[Input data]
(** C4.  With [no_scale=False] and the same trivial configuration, for a
    valid model dimension and a runtime whose product with [1.0] is the
    tensor itself, construction returns a front-end whose [scale] is the
    square root of the model dimension, fixed there, and whose [forward]
    yields the lookup multiplied by it. *)
Theorem forward_scaled_is_lookup_times_sqrt
    (embed : Embedding) (layer_norm_fn : option LayerNormFactory)
    (device : option Device) (dtype : option DataType) :
  valid_model_dim (embedding_dim embed) ->
  (forall x : Tensor, tensor_mul x 1 = x) ->
  exists self,
    __init__ embed None false false 0 layer_norm_fn device dtype = Ok self
    /\ scale self = PrimFloat.sqrt (Z2float (embedding_dim embed))
    /\ forall (seqs : IndexTensor) (seq_lens : option (list Z))
              (state_bag : option IncrementalStateBag) (w : World),
        fst (fst (run (forward self seqs seq_lens state_bag) w))
        = tensor_mul (fst (embedding_forward embed seqs w))
            (PrimFloat.sqrt (Z2float (embedding_dim embed))).
Proof.
  intros Hvalid Hone. eexists. split; [|split].
  - apply init_returns;
      [now apply math_sqrt_valid|discriminate|reflexivity|reflexivity].
  - reflexivity.
  - intros seqs seq_lens state_bag w. rewrite run_forward. cbn.
    change (float_gt 0 0) with false. cbn.
    destruct (embedding_forward embed seqs w) as [e0 w1]. cbn.
    destruct (float_ne (PrimFloat.sqrt (Z2float (embedding_dim embed))) 1)
      eqn:Hne; [reflexivity|].
    apply float_ne_one_false in Hne. rewrite Hne. now rewrite Hone.
Qed.
(** [ProductForm]: whether it is bound, the data and files it was
    bound to, [_errors] (unset until the form is cleaned), and the
    instance it fills. *)
Record ProductForm : Type := {
  is_bound : bool;
  data : gmap string string;
  files : gmap string UploadedFile;
  errors : option (gmap string (list ErrorCode));
  instance : ProductModel
}.

(** A response: [HttpResponse(content, status=...)], the result of
    [render(request, template, context)] (status 200; the templates
    are not part of the sources, so the response is kept as template
    name and context), or a redirect (status 302). *)
Inductive HttpResponse : Type :=
| Response (content : string) (status : nat)
| Rendered (template : string) (context : gmap string ProductForm)
| HttpResponseRedirect (to : RedirectTarget).

Definition status_code (r : HttpResponse) : nat :=
  match r with
  | Response _ s => s
  | Rendered _ _ => 200
  | HttpResponseRedirect _ => 302
  end.

Definition View : Type := HttpRequest -> M (option HttpResponse).

Definition render (request : HttpRequest) (template : string)
    (context : gmap string ProductForm) : M HttpResponse :=
  mret (Rendered template context).

Definition redirect (name : string) : M HttpResponse :=
  mret (HttpResponseRedirect (UrlNamed name)).

(** ** django.contrib.auth.decorators *)

(** [user_passes_test(test_func)]: run the view if the test accepts
    [request.user], else redirect to the login URL. *)
Definition user_passes_test (test_func : option UserModel -> M bool)
    (view_func : View) : View :=
  fun request =>
    e ← get;
    ok ← test_func (user e);
    if (ok : bool) then view_func request
    else mret (Some (HttpResponseRedirect (LoginUrl (path request)))).

Definition login_required : View -> View :=
  user_passes_test (fun u => mret (is_authenticated u)).

(** [permission_required(perm, raise_exception=...)] *)
Definition permission_required (perm : string) (raise_exception : bool)
  : View -> View :=
  user_passes_test (fun u =>
    if has_perms u [perm] then mret true
    else if raise_exception then raise PermissionDenied
    else mret false).

(** ** django.forms fields *)

(** [CharField(required, max_length, strip=True).clean(value)]:
    [to_python] strips the text (an absent value is empty), [validate]
    asks for a value when one is required, and the validators
    ([MaxLengthValidator], when a length is given, then
    [ProhibitNullCharactersValidator]) each add their error. *)
Definition CharField_clean (required : bool) (max_length : option nat)
    (value : option string) : list ErrorCode + string :=
  let value := match value with Some v => Text.strip v | None => "" end in
  if bool_decide (value = "") then
    if required then inl [e_required] else inr value
  else
    let too_long :=
      match max_length with
      | Some n => (n <? String.length value)%nat
      | None => false
      end in
    match ((if too_long then [e_max_length] else [])
           ++ (if Text.has_nul value
               then [e_null_characters_not_allowed] else []))%list with
    | [] => inr value
    | errs => inl errs
    end.

(** [DecimalValidator(max_digits, decimal_places)(value)] *)
Definition DecimalValidator (max_digits decimal_places : Z) (value : Decimal)
  : option ErrorCode :=
  match value with
  | Finite _ digit_tuple exponent =>
      let len := Z.of_nat (List.length digit_tuple) in
      let '(digits, decimals) :=
        if 0 <=? exponent then
          ((if bool_decide (digit_tuple = [O]) then len else len + exponent),
           0)
        else if len <? Z.abs exponent
             then (Z.abs exponent, Z.abs exponent)
             else (len, Z.abs exponent) in
      let whole_digits := digits - decimals in
      if max_digits <? digits then Some e_max_digits
      else if decimal_places <? decimals then Some e_max_decimal_places
      else if max_digits - decimal_places <? whole_digits
           then Some e_max_whole_digits
           else None
  | _ => Some e_invalid
  end.

(** [DecimalField(required, max_digits, decimal_places).clean(value)]:
    [to_python] turns an empty value into [None] and anything else
    into a [Decimal], or fails as invalid; [validate] asks for a value
    when one is required and for a finite one; then the validator. *)
Definition DecimalField_clean (required : bool) (max_digits decimal_places : Z)
    (value : option string) : list ErrorCode + option Decimal :=
  let empty :=
    match value with
    | Some v => bool_decide (v = "")
    | None => true
    end in
  if empty then (if required then inl [e_required] else inr None)
  else
    match value ≫= of_string with
    | None => inl [e_invalid]
    | Some d =>
        if negb (is_finite d) then inl [e_invalid]
        else match DecimalValidator max_digits decimal_places d with
             | Some err => inl [err]
             | None => inr (Some d)
             end
    end.

(** What the [ClearableFileInput] widget hands to the field. *)
Inductive FileInput : Type :=
| NoUpload
| Upload (f : UploadedFile)
| ClearFalse
| FILE_INPUT_CONTRADICTION.

(** [CheckboxInput().value_from_datadict(data, files, name)] *)
Definition checkbox_value (d : gmap string string) (name : string) : bool :=
  match d !! name with
  | None => false
  | Some v =>
      if bool_decide (Text.lower v = "true") then true
      else if bool_decide (Text.lower v = "false") then false
      else negb (bool_decide (v = ""))
  end.

(** [bool(upload)]: a file object is true when its name is not empty. *)
Definition file_truthy (f : UploadedFile) : bool :=
  negb (bool_decide (file_name f = "")).

(** [ClearableFileInput.value_from_datadict] of a field that is not
    required: the upload, unless the clear box [<name>-clear] is
    ticked. *)
Definition file_widget_value (d : gmap string string)
    (fs : gmap string UploadedFile) (name : string) : FileInput :=
  let upload := fs !! name in
  if checkbox_value d (name +:+ "-clear") then
    match upload with
    | Some f => if file_truthy f then FILE_INPUT_CONTRADICTION else ClearFalse
    | None => ClearFalse
    end
  else match upload with Some f => Upload f | None => NoUpload end.

(** The cleaned value of a file field: nothing, the request to clear,
    or the accepted upload. *)
Inductive FileCleaned : Type :=
| CleanedNone
| CleanedFalse
| CleanedFile (f : UploadedFile).

(** [ImageField(required=False, max_length).clean(data, initial=None)]:
    [FileField.clean] deals with the contradiction and the clear
    request, [FileField.to_python] checks name and size, and
    [ImageField] asks Pillow. *)
Definition ImageField_clean (max_length : nat) (data : FileInput)
  : list ErrorCode + FileCleaned :=
  match data with
  | FILE_INPUT_CONTRADICTION => inl [e_contradiction]
  | ClearFalse => inr CleanedFalse
  | NoUpload => inr CleanedNone
  | Upload f =>
      if (max_length <? String.length (file_name f))%nat
      then inl [e_max_length]
      else if bool_decide (file_name f = "") then inl [e_invalid]
      else if (file_size f =? 0)%N then inl [e_empty]
      else if negb (is_image f) then inl [e_invalid_image]
      else inr (CleanedFile f)
  end.

(** ** products/forms.py: [ProductForm]

    A [ModelForm] over [ProductModel] with
    [fields = ['imagen', 'nombre', 'descripcion', 'precio']].  The form
    fields follow from the model fields:
    - [imagen]: [ImageField(null=True, blank=True)], not required, file
      names of at most 100 characters (the model field's default);
    - [nombre]: [CharField(max_length=100, blank=False)], required;
    - [descripcion]: [TextField(null=True, blank=True)], not required,
      no length limit;
    - [precio]: [DecimalField(max_digits=10, decimal_places=2,
      blank=False)], required. *)

Definition clean_imagen (d : gmap string string)
    (fs : gmap string UploadedFile) : list ErrorCode + FileCleaned :=
  ImageField_clean 100 (file_widget_value d fs "imagen").
Definition clean_nombre (d : gmap string string) : list ErrorCode + string :=
  CharField_clean true (Some 100%nat) (d !! "nombre").
Definition clean_descripcion (d : gmap string string)
  : list ErrorCode + string :=
  CharField_clean false None (d !! "descripcion").
Definition clean_precio (d : gmap string string)
  : list ErrorCode + option Decimal :=
  DecimalField_clean true 10 2 (d !! "precio").

(** [ProductForm()] and [ProductForm(data, files)] *)
Definition ProductForm_new : ProductForm :=
  {| is_bound := false; data := ∅; files := ∅; errors := None;
     instance := ProductModel_new |}.
Definition ProductForm_bound (d : gmap string string)
    (fs : gmap string UploadedFile) : ProductForm :=
  {| is_bound := true; data := d; files := fs; errors := None;
     instance := ProductModel_new |}.

(** [form.add_error(field, errors)] for a field that failed. *)
Definition add_error {A} (field : string) (r : list ErrorCode + A)
    (m : gmap string (list ErrorCode)) : gmap string (list ErrorCode) :=
  match r with
  | inl errs => <[field := errs]> m
  | inr _ => m
  end.

(** [construct_instance]: each field that cleaned is written to the
    instance; the others are left as they were. *)
Definition construct_instance (inst : ProductModel)
    (c_imagen : list ErrorCode + FileCleaned)
    (c_nombre : list ErrorCode + string)
    (c_descripcion : list ErrorCode + string)
    (c_precio : list ErrorCode + option Decimal) : ProductModel :=
  {| id := id inst;
     imagen := match c_imagen with
               | inr (CleanedFile f) => Some f
               | inr CleanedFalse => None
               | _ => imagen inst
               end;
     nombre := match c_nombre with inr v => v | inl _ => nombre inst end;
     descripcion := match c_descripcion with
                    | inr v => v
                    | inl _ => descripcion inst
                    end;
     precio := match c_precio with inr v => v | inl _ => precio inst end;
     audit := audit inst |}.

(** The error dict after the four fields were cleaned in order. *)
Definition collect_errors
    (c_imagen : list ErrorCode + FileCleaned)
    (c_nombre : list ErrorCode + string)
    (c_descripcion : list ErrorCode + string)
    (c_precio : list ErrorCode + option Decimal)
  : gmap string (list ErrorCode) :=
  add_error "precio" c_precio
    (add_error "descripcion" c_descripcion
       (add_error "nombre" c_nombre
          (add_error "imagen" c_imagen ∅))).

(** [form.full_clean()]: the fields are cleaned in their declared
    order, the errors collected, and the instance constructed.  The
    model validation that follows repeats the same checks on the same
    fields (the audit fields are not form fields and are excluded), so
    it adds no error.  An unbound form gets an empty error dict. *)
Definition full_clean (form : ProductForm) : ProductForm :=
  if is_bound form then
    let c_imagen := clean_imagen (data form) (files form) in
    let c_nombre := clean_nombre (data form) in
    let c_descripcion := clean_descripcion (data form) in
    let c_precio := clean_precio (data form) in
    {| is_bound := true; data := data form; files := files form;
       errors :=
         Some (collect_errors c_imagen c_nombre c_descripcion c_precio);
       instance :=
         construct_instance (instance form)
           c_imagen c_nombre c_descripcion c_precio |}
  else
    {| is_bound := false; data := data form; files := files form;
       errors := Some ∅; instance := instance form |}.

(** The [form.errors] property: cleans the form on first use. *)
Definition form_errors (form : ProductForm)
  : gmap string (list ErrorCode) * ProductForm :=
  match errors form with
  | Some errs => (errs, form)
  | None =>
      let form' := full_clean form in
      (default ∅ (errors form'), form')
  end.

(** [form.is_valid()]: [self.is_bound and not self.errors] *)
Definition is_valid (form : ProductForm) : bool * ProductForm :=
  if is_bound form then
    let '(errs, form') := form_errors form in
    (bool_decide (errs = ∅), form')
  else (false, form).

(** ** Saving and deleting through the ORM *)

Definition user_exists (d : Database) (k : nat) : bool :=
  existsb (fun u => bool_decide (pk u = k)) (users d).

[What is needed] How many lines of the records contain the string "validate"? Respond with the number alone.

[Result] 2